3. Be their advocates
Everyone needs someone on their side. Especially ministers, because sometimes it feels like the whole world is arrayed against us. Be on their side, be their supporters, be their cheerleaders. This doesn’t mean blindly following them even when they’re completely messed up. Sometimes we need a good kick in the pants. But its so much more effective coming from someone we know is on our side. And we need people who will advocate for us when we can’t be there or aren’t there.
4. Let them know church culture
It always amazes me how people just think that new ministers should just KNOW how the church works and its culture functions. We need a guide on all the ins-and-outs. We can learn a lot but we need someone who can help us from making those unintentional screwups that have torpedoed far too many ministries.
5. Stop gossipers and complainers
The #1 killer of ministers — gossipers and complainers. Lets set aside for a second that they are sinning first by gossiping and complaining, and the sinning second by not taking it to the person and working it out. Wait, lets not set it aside. Gossiping and complaining is sin, and its never once created a healthy situation out of a problem. All it usually does it kill ministries, hurt people, and damage God’s kingdom. if you see or hear complainers, stop them in their tracks. Say, “Hey, that sounds like you have a problem. Lets go talk it out with ____.” If they decline, tell them nicely to shut their mouths.
6. Protect their family
You hired a minister, not their spouses, and certainly not their kids. Whatever goes on in the church and ministry, defend and protect their family. Do not put undue expectations on the spouses for involvement. Do not have behavioral expecations for their kids. Don’t involve them in church politics. Let them be normal members of the church.

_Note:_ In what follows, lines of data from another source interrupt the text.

Definition GravitySpec_encode (spec : GravitySpec) : bytes := XYZDB_MAGIC ++ [SPEC_FORMAT] ++ gravity_to_allocvec spec.

Definition GravitySpec_decode (b : bytes) : option GravitySpec :=
  match b with
  | m0 :: m1 :: format :: payload =>
    if negb (beqb [m0; m1] XYZDB_MAGIC) then None
    else if (format =? SPEC_FORMAT) || (format =? LEGACY_SPEC_FORMAT) then gravity_from_bytes payload
    else if format =? LEGACY_FIELD_FORMAT then Raw <$> name_from_bytes payload
    else None
  | _ => None
  end.

Definition slot_is_pre_d1 (b : bytes) : bool :=
  match b with
  | m0 :: m1 :: format :: _ => beqb [m0; m1] XYZDB_MAGIC && ((format =? LEGACY_FIELD_FORMAT) || (format =? LEGACY_SPEC_FORMAT))
  | _ => false
  end.

Definition SATELLITE_FORMAT : Z := 1.

Definition SatelliteSpec_encode (spec : SatelliteSpec) : bytes := XYZDB_MAGIC ++ [SATELLITE_FORMAT] ++ satellite_to_allocvec spec.

Definition SatelliteSpec_decode (b : bytes) : option SatelliteSpec :=
  match b with
  | m0 :: m1 :: format :: payload =>
    if negb (beqb [m0; m1] XYZDB_MAGIC) then None
    else if format =? SATELLITE_FORMAT then satellite_from_bytes payload else None
  | _ => None
  end.

End specs.

(** ** Equal values have equal text *)

(** Values on which [==] is identity: no zero, whose sign [==] ignores, and no
    vector. *)
Fixpoint eq_exact (v : Value) : bool :=
  match v with
  | Float b => negb (is_zero b)
  | Vector _ => false
  | List l => forallb eq_exact l
  | Map m => forallb (fun '(_, x) => eq_exact x) m
  | _ => true
  end.

Lemma f64_eqb_exact a b : is_uint 64 a -> is_uint 64 b -> is_zero a = false -> f64_eqb a b = true -> a = b.
Proof.
  intros Ha Hb Hz He. assert (f64_partial_cmp a b = Some Eq) as Hc.
  { unfold f64_eqb, SFeqb, f64_partial_cmp in *. by destruct (SFcompare _ _) as [[| |]|]. }
  assert (is_nan a = false /\ is_nan b = false) as [Na Nb].
  { unfold f64_partial_cmp, is_nan in *. destruct (f64_from_bits a), (f64_from_bits b); try done; split; try done; by destruct s. }
  rewrite f64_order, Hz in Hc by done. cbn in Hc. injection Hc as Hc. apply Z.compare_eq in Hc. by apply f64_order_bits_inj.
Qed.

Lemma value_eqb_exact a : forall b, value_ok a = true -> value_ok b = true -> eq_exact a = true -> value_eqb a b = true -> a = b.
Proof.
  apply (Value_nested (fun a => forall b, value_ok a = true -> value_ok b = true -> eq_exact a = true -> value_eqb a b = true -> a = b)).
  - clear a. intros a. destruct a; try done; intros b; destruct b; try done; cbn; intros Ha Hb He H.
    + apply Bool.eqb_prop in H. congruence.
    + f_equal. lia.
    + f_equal. apply f64_eqb_exact; [unfold is_uint; lia..|by apply negb_true_iff|done].
    + apply beqb_eq in H. congruence.
    + f_equal. lia.
    + apply beqb_eq in H. congruence.
  - intros l IH b. destruct b as [| | | | | |l'| | |]; try done. cbn. intros Ha Hb He H. f_equal.
    revert l' Ha Hb He H. induction IH as [|x l Hx _ IHl]; intros [|y l'] Ha Hb He H; try done.
    cbn in He. apply andb_prop in Ha as [Ha1 Ha], Hb as [Hb1 Hb], He as [He1 He], H as [H1 H]. f_equal; auto.
  - intros m IH b. destruct b as [| | | | | | |m'| |]; try done. cbn. intros [_ Ha]%andb_prop [_ Hb]%andb_prop He H. f_equal.
    revert m' Ha Hb He H. induction IH as [|[k x] m Hx _ IHm]; intros [|[k' y] m'] Ha Hb He H; try done. cbn in *.
    repeat match goal with H : _ && _ = true |- _ => apply andb_prop in H as [? ?] end.
    match goal with H : beqb _ _ = true |- _ => apply beqb_eq in H as -> end. f_equal; [f_equal; auto|auto].
Qed.

(** ** Pins *)

Section pins.
Context {VT : ValueText} {GT : GravityText}.

Lemma pinned_value_elem field filters found v :
  pinned_value field filters found = Some v -> found = Some v \/ (field, Eq_, v) ∈ filters.
Proof.
  revert found. induction filters as [|[[f op] w] filters IH]; intros found; cbn [pinned_value]; [auto|].
  destruct (beqb f field) eqn:E; [apply beqb_eq in E as ->|intros [?|?]%IH; [auto|right; by right]].
  destruct op, found; try done. intros [[= ->]|?]%IH; right; [left|by right].
Qed.

Lemma pinned_values_get fields filters vals vals' f :
  pinned_values fields filters vals = Some vals' ->
  (f ∈ fields -> exists v, (f, Eq_, v) ∈ filters /\ bt_get f vals' = Some v) /\ (f ∉ fields -> bt_get f vals' = bt_get f vals).
Proof.
  revert vals. induction fields as [|g fields IH]; intros vals; cbn [pinned_values].
  { intros [= ->]. split; [by intros ?%elem_of_nil|done]. }
  destruct (pinned_value g filters None) as [v|] eqn:E; [|done]. intros H. destruct (IH _ H) as [H1 H2].
  apply pinned_value_elem in E as [?|E]; [done|]. rewrite elem_of_cons. split.
  - intros Hf. destruct (decide (f ∈ fields)) as [Hin|Hn]; [auto|]. destruct Hf as [->|?]; [|done]. exists v. split; [done|].
    by rewrite H2, bt_get_insert, ocmp_refl.
  - intros Hn. rewrite H2 by tauto. rewrite bt_get_insert. destruct (ocmp f g) eqn:Ec; [|done..]. apply ocmp_eq in Ec as ->. tauto.
Qed.

(** The hash of a record depends on the fields of the specification only. *)
Lemma compute_hash_ext spec f1 f2 :
  (forall f, f ∈ GravitySpec_fields spec -> bt_get f f1 = bt_get f f2) -> compute_hash spec f1 = compute_hash spec f2.
Proof.
  intros H. unfold compute_hash, hash_pairs. destruct spec as [f|f t|fs]; cbn in H; [rewrite (H f) by left; done|rewrite (H f) by left; done|].
  replace (component_pairs fs f1) with (component_pairs fs f2); [done|].
  induction fs as [|f fs IH]; [done|]. cbn [component_pairs]. rewrite (H f), IH by (left || (intros; apply H; by right)). done.
Qed.

(** A path without a dot. *)
Definition plain (f : bytes) : Prop := existsb (fun c => c =? DOT) f = false.

Lemma eq_filter r filters f v :
  matches_filters r filters = true -> (f, Eq_, v) ∈ filters -> plain f -> exists w, bt_get f r = Some w /\ value_eqb w v = true.
Proof.
  intros Hm Hin Hp. unfold matches_filters in Hm. rewrite forallb_forall in Hm. specialize (Hm _ (proj1 (list_elem_of_In _ _) Hin)).
  cbn in Hm. unfold resolve_path in Hm. rewrite Hp in Hm. cbn in Hm. destruct (bt_get f r); [eauto|done].
Qed.

(** A value of the record that a filter compares exactly. *)
Definition exact_on (r : Fields) (filters : list (bytes * FilterOp * Value)) (f : bytes) : Prop :=
  plain f /\ (forall w, bt_get f r = Some w -> value_ok w = true /\ eq_exact w = true) /\
  (forall v, (f, Eq_, v) ∈ filters -> value_ok v = true).

Lemma exact_pin r filters f v :
  matches_filters r filters = true -> exact_on r filters f -> (f, Eq_, v) ∈ filters -> bt_get f r = Some v.
Proof.
  intros Hm (Hp & Hr & Hv) Hin. destruct (eq_filter r filters f v Hm Hin Hp) as (w & E & Eq). rewrite E. f_equal.
  destruct (Hr w E). apply value_eqb_exact; auto.
Qed.

Lemma pinned_hash_complete spec filters h r :
  pinned_gravity_hash spec filters = Some h -> matches_filters r filters = true ->
  Forall (exact_on r filters) (GravitySpec_fields spec) -> compute_hash spec r = Some h.
Proof.
  unfold pinned_gravity_hash. destruct (pinned_values _ _ _) as [vals|] eqn:E; [|done]. intros Hh Hm He. rewrite <- Hh.
  apply compute_hash_ext. intros f Hf. destruct (pinned_values_get _ _ _ _ f E) as [H _]. destruct (H Hf) as (v & Hin & ->).
  rewrite Forall_forall in He. apply (exact_pin r filters); auto.
Qed.

Lemma pinned_satellite_complete spec filters s r :
  detect_satellite_eq spec filters = Some s -> matches_filters r filters = true ->
  (forall sp, spec = Some sp -> exact_on r filters (ss_field sp)) -> satellite_sat_for spec r = Some s.
Proof.
  unfold detect_satellite_eq, satellite_sat_for. destruct spec as [sp|]; [|done].
  destruct (pinned_value _ _ _) as [v|] eqn:E; [|done]. intros [= <-] Hm He. apply pinned_value_elem in E as [?|E]; [done|].
  by rewrite (exact_pin r filters _ v Hm (He sp eq_refl) E).
Qed.

Lemma placement_hash_range gf spec anchors r : is_uint 48 (placement_hash None gf spec anchors r).
Proof.
  assert (forall s, is_uint 48 (hash_to_48bits s)) as H by (intros; apply mask_48_range).
  unfold placement_hash, gravity_hash_for, compute_record_gravity_hash, compute_hash, compute_gravity_hash. repeat case_match; simplify_eq; apply H.
Qed.

Lemma placement_hash_spec gf spec anchors r h : compute_hash spec r = Some h -> placement_hash None gf (Some spec) anchors r = h.
Proof. intros E. unfold placement_hash, gravity_hash_for. rewrite E. by destruct gf. Qed.

(** * Theorems *)

(** Writes and queries agree on the bucket. If the predicates of a query pin the
    gravity of a lobe, every record that matches them and is placed by the same
    specification lies in that bucket, and, if they pin the satellite too, in that
    satellite; for field names without dots and values on which [=] is identity. *)
Lemma pinned_bucket_complete lobe spec satellite filters h r gravity_fields anchors now seq :
  pinned_gravity_hash spec filters = Some h -> matches_filters r filters = true ->
  Forall (exact_on r filters) (GravitySpec_fields spec) ->
  (forall sp, satellite = Some sp -> exact_on r filters (ss_field sp)) ->
  let k := placement_key lobe (placement_hash None gravity_fields (Some spec) anchors r) satellite r now seq in
  lobe_id k = lobe /\ gravity_hash k = h /\ forall s, detect_satellite_eq satellite filters = Some s -> sat k = s.
Proof.
  intros Hp Hm He Hs k. pose proof (pinned_hash_complete _ _ _ _ Hp Hm He) as Hh.
  pose proof (placement_hash_range gravity_fields (Some spec) anchors r) as Hr. rewrite (placement_hash_spec _ _ _ _ _ Hh) in Hr.
  subst k. unfold placement_key. rewrite (placement_hash_spec _ _ _ _ _ Hh). split; [by destruct (satellite_sat_for _ _)|]. split.
  - destruct (satellite_sat_for _ _); cbn; by apply mask_48.
  - intros s Hd. by rewrite (pinned_satellite_complete _ _ _ _ Hd Hm Hs).
Qed.

End pins.

(** ** Witness, and where the agreement ends *)

Definition sample_gravity_text : GravityText := {|
  display_f32 := fun b => format_u64 b; debug_fields := fun fs => concat (fs.*1); to_lowercase := id |}.

Section samples.
#[local] Existing Instance sample_text.
#[local] Existing Instance sample_gravity_text.

Definition tenant_row : Fields := [(str "doc", Int 7); (str "id", Text (str "x7")); (str "tenant", Text (str "acme"))].
Definition tenant_spec : GravitySpec := Composite [str "tenant"; str "doc"].
Definition tenant_filters : list (bytes * FilterOp * Value) :=
  [(str "tenant", Eq_, Text (str "acme")); (str "id", Eq_, Text (str "x7")); (str "doc", Eq_, Int 7)].

Lemma tenant_exact f : f ∈ [str "tenant"; str "doc"; str "id"] -> exact_on tenant_row tenant_filters f.
Proof.
  intros Hf. split; [|split].
  - repeat (apply elem_of_cons in Hf as [->|Hf]; [reflexivity|]). by apply elem_of_nil in Hf.
  - intros w E. repeat (apply elem_of_cons in Hf as [->|Hf]; [vm_compute in E; injection E as <-; split; reflexivity|]). by apply elem_of_nil in Hf.
  - intros v Hin. repeat (apply elem_of_cons in Hin as [E|Hin]; [injection E as _ ->; reflexivity|]). by apply elem_of_nil in Hin.
Qed.

Lemma pinned_bucket_complete_witness :
  exists h, pinned_gravity_hash tenant_spec tenant_filters = Some h /\
    gravity_hash (placement_key 3 (placement_hash None [] (Some tenant_spec) [str "id"] tenant_row) (Some (mkSatelliteSpec (str "id"))) tenant_row 99 5) = h.
Proof.
  eexists. split; [vm_compute; reflexivity|].
  apply (pinned_bucket_complete 3 tenant_spec (Some (mkSatelliteSpec (str "id"))) tenant_filters _ tenant_row [] [str "id"] 99 5).
  - vm_compute. reflexivity.
  - reflexivity.
  - constructor; [apply tenant_exact; left|]. constructor; [apply tenant_exact; right; left|constructor].
  - intros sp [= <-]. apply tenant_exact. right. right. left.
Defined.

(** A record that was written before the lobe had a specification, or that was linked
    to another one, matches the predicates and is not in their bucket. *)
Lemma late_gravity_hides_records :
  matches_filters tenant_row [(str "tenant", Eq_, Text (str "acme"))] = true /\
  pinned_gravity_hash (Raw (str "tenant")) [(str "tenant", Eq_, Text (str "acme"))] <> Some (placement_hash None [] None [str "id"] tenant_row) /\
  pinned_gravity_hash (Raw (str "tenant")) [(str "tenant", Eq_, Text (str "acme"))] <>
    Some (placement_hash (Some (hash_to_48bits (str "other"))) [] (Some (Raw (str "tenant"))) [] tenant_row).
Proof. split; [reflexivity|]. split; vm_compute; congruence. Qed.

(** The two zeros are equal and are not in one bucket. *)
Lemma zeros_in_two_buckets :
  let row := [(str "g", Float (2 ^ 63))] in let filters := [(str "g", Eq_, Float 0)] in
  matches_filters row filters = true /\ pinned_gravity_hash (Raw (str "g")) filters <> compute_hash (Raw (str "g")) row.
Proof. split; [vm_compute; reflexivity|vm_compute; congruence]. Qed.

End samples.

7. Shower them with blessings
A card letting them know they’re loved. A secret $10 gift card to McDonalds. Toilet papering their yard. It doesn’t have to be big, but random acts of kindness (or in the case of TP, loving harrassment) do so much to offset the many negatives that come along in ministry. I have kept every card, letter, and encouragement I’ve received over the years to remind myself that people do care. Your small act of kindness will reverberate for years.